Первый порыв – к маме. Спасибо, Марианна удержала. Как бы сердечный приступ не схватил. Анна Дмитриевна уже примирилась с мыслью, что Жоржа нет в живых, и внезапная радость может сбить ее с ног.
«Дорогие Коля и Лева! – писал Жорж. – Как видите, я жив и здоров, написать раньше не мог по обстоятельствам, от меня не зависящим. Подготовьте маму к моему приезду. Я буду в Москве числа двадцатого февраля. Для всех посторонних я был в длительной командировке».
– Ну вот, я ж говорила, маму надо подготовить. Я сама с ней поговорю.
Молодец Марианна, как легко берет на себя все семейные трудности. За что мне, оболтусу, так повезло?

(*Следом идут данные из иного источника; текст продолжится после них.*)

Definition set_field {F V} `{EqDecision F} (f : F) (v : V) (r : F -> V) (g : F) : V := if decide (g = f) then v else r g.

(** [relay_server], of the fields the configuration sets. *)
Record relay_settings := RelaySettings {
  rs_server : option string;
  rs_port : Z;
  rs_mount : option string;
  rs_localmount : option string;
  rs_mp3metadata : bool;
  rs_username : option string;
  rs_password : option string;
  rs_on_demand : bool;
  rs_bind : option string
}.

(** A [mount_proxy] with its registrations and its authenticators. *)
Record mount_entry := MountEntry { me_proxy : mount_proxy; me_event : list registration; me_authstack : list auth }.

(** One of the entries of [yp_url], [yp_url_timeout] and [yp_touch_interval]. *)
Record yp_directory := YpDirectory { yd_url : option string; yd_url_timeout : Z; yd_touch_interval : Z }.

Record config := Config {
  cf_int : int_field -> Z;
  cf_text : text_field -> option string;
  cf_listen_sock : list listener_t;
  cf_relay : list relay_settings;
  cf_mounts : list mount_entry;
  cf_aliases : list aliases;
  cf_dir_list : list (option string * Z);
  cf_yp : list yp_directory;            (** the first [num_yp_directories] *)
  cf_yp_next : yp_directory;            (** the one after them *)
  cf_http_headers : list http_header;
  cf_authstack : list auth;
  cf_event : list registration
}.

Definition set_int (f : int_field) (v : Z) (c : config) : config :=
  Config (set_field f v (cf_int c)) (cf_text c) (cf_listen_sock c) (cf_relay c) (cf_mounts c) (cf_aliases c) (cf_dir_list c)
    (cf_yp c) (cf_yp_next c) (cf_http_headers c) (cf_authstack c) (cf_event c).
Definition set_text (f : text_field) (v : option string) (c : config) : config :=
  Config (cf_int c) (set_field f v (cf_text c)) (cf_listen_sock c) (cf_relay c) (cf_mounts c) (cf_aliases c) (cf_dir_list c)
    (cf_yp c) (cf_yp_next c) (cf_http_headers c) (cf_authstack c) (cf_event c).
Definition set_listen_sock (l : list listener_t) (c : config) : config :=
  Config (cf_int c) (cf_text c) l (cf_relay c) (cf_mounts c) (cf_aliases c) (cf_dir_list c)
    (cf_yp c) (cf_yp_next c) (cf_http_headers c) (cf_authstack c) (cf_event c).
Definition set_relay (l : list relay_settings) (c : config) : config :=
  Config (cf_int c) (cf_text c) (cf_listen_sock c) l (cf_mounts c) (cf_aliases c) (cf_dir_list c)
    (cf_yp c) (cf_yp_next c) (cf_http_headers c) (cf_authstack c) (cf_event c).
Definition set_mounts (l : list mount_entry) (c : config) : config :=
  Config (cf_int c) (cf_text c) (cf_listen_sock c) (cf_relay c) l (cf_aliases c) (cf_dir_list c)
    (cf_yp c) (cf_yp_next c) (cf_http_headers c) (cf_authstack c) (cf_event c).
Definition set_aliases (l : list aliases) (c : config) : config :=
  Config (cf_int c) (cf_text c) (cf_listen_sock c) (cf_relay c) (cf_mounts c) l (cf_dir_list c)
    (cf_yp c) (cf_yp_next c) (cf_http_headers c) (cf_authstack c) (cf_event c).
Definition set_dir_list (l : list (option string * Z)) (c : config) : config :=
  Config (cf_int c) (cf_text c) (cf_listen_sock c) (cf_relay c) (cf_mounts c) (cf_aliases c) l
    (cf_yp c) (cf_yp_next c) (cf_http_headers c) (cf_authstack c) (cf_event c).
Definition set_yp (l : list yp_directory) (next : yp_directory) (c : config) : config :=
  Config (cf_int c) (cf_text c) (cf_listen_sock c) (cf_relay c) (cf_mounts c) (cf_aliases c) (cf_dir_list c)
    l next (cf_http_headers c) (cf_authstack c) (cf_event c).
Definition set_http_headers (l : list http_header) (c : config) : config :=
  Config (cf_int c) (cf_text c) (cf_listen_sock c) (cf_relay c) (cf_mounts c) (cf_aliases c) (cf_dir_list c)
    (cf_yp c) (cf_yp_next c) l (cf_authstack c) (cf_event c).
Definition set_authstack (l : list auth) (c : config) : config :=
  Config (cf_int c) (cf_text c) (cf_listen_sock c) (cf_relay c) (cf_mounts c) (cf_aliases c) (cf_dir_list c)
    (cf_yp c) (cf_yp_next c) (cf_http_headers c) l (cf_event c).
Definition set_event (l : list registration) (c : config) : config :=
  Config (cf_int c) (cf_text c) (cf_listen_sock c) (cf_relay c) (cf_mounts c) (cf_aliases c) (cf_dir_list c)
    (cf_yp c) (cf_yp_next c) (cf_http_headers c) (cf_authstack c) l.
Definition command_queue_reload (response : admin_format) (w : admin_world) : option (answer * admin_world) :=
  Some (Document (iceresponse "Config reload queued" "1") response ADMIN_XSL_RESPONSE, aw_set_reread w).

Definition command_updatemetadata (mount : string) (response : admin_format) (w : admin_world) : option (answer * admin_world) :=
  Some (Document (Elem "icestats" [] [Elem "source" [("mount"%string, mount)] []]) response "updatemetadata.xsl", w).

(** *** The users of an authenticator *)

(** [auth_stack_getbyid] in one stack after the other. *)
Definition auth_getbyid (id : Z) : option manager := List.find (fun a => au_id a =? id) (mjoin stacks).

(** [admin_add_role_to_authentication], with more children. *)
Definition admin_add_role (a : manager) (children : list xml) : xml :=
  let opt name v := match v with Some s => [(name, s)] | None => [] end in
  let can name (b : bool) := (name, if b then "true" else "false")%string in
  Elem "role" ([("id"%string, dec (au_id a))] ++ opt "type"%string (au_type a) ++ opt "name"%string (au_role a) ++
               opt "management-url"%string (au_management_url a) ++
               [can "can-adduser"%string (bool_decide (is_Some (au_adduser a)));
                can "can-deleteuser"%string (bool_decide (is_Some (au_deleteuser a)));
                can "can-listuser"%string (bool_decide (is_Some (au_listuser a)))]) children.

(** What is said of the result, where anything is. *)
Definition add_message (r : auth_result) : option string :=
  match r with
  | AUTH_FAILED => Some "User add failed - check the icecast error log"
  | AUTH_USERADDED => Some "User added"
  | AUTH_USEREXISTS => Some "User already exists - not added"
  | _ => None
  end%string.
Definition delete_message (r : auth_result) : option string :=
  match r with
  | AUTH_FAILED => Some "User delete failed - check the icecast error log"
  | AUTH_USERDELETED => Some "User deleted"
  | _ => None
  end%string.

Не то чтобы пир, но во время чумы
Да что ж такое! Опять голод, опять разруха… В Москве введена карточная система, в Москве безработица, освобожденному лагернику нет места в столице. В доме царствует слово «Торгсин». Туда потихоньку утекают мамины драгоценности, отцовские ордена и его парадный мундир. Тоска, одним словом.
Фотоателье Исая Ильича отошло за налоговые недоимки в прошлом еще году Москоммунхозу, старик не выдержал беды, говорили, сошел с ума и тихо угас в психиатрической клинике доктора Ганнушкина. И хотя фотографии работы Георгия Андреевича украшают витрину, в устройстве ему отказали. Вышел угрюмый человек, так и не представившийся Фелицианову, буркнул:
– Вакансий нет.
И скрылся за бархатной шторой, оставшейся в наследство от Исая Ильича.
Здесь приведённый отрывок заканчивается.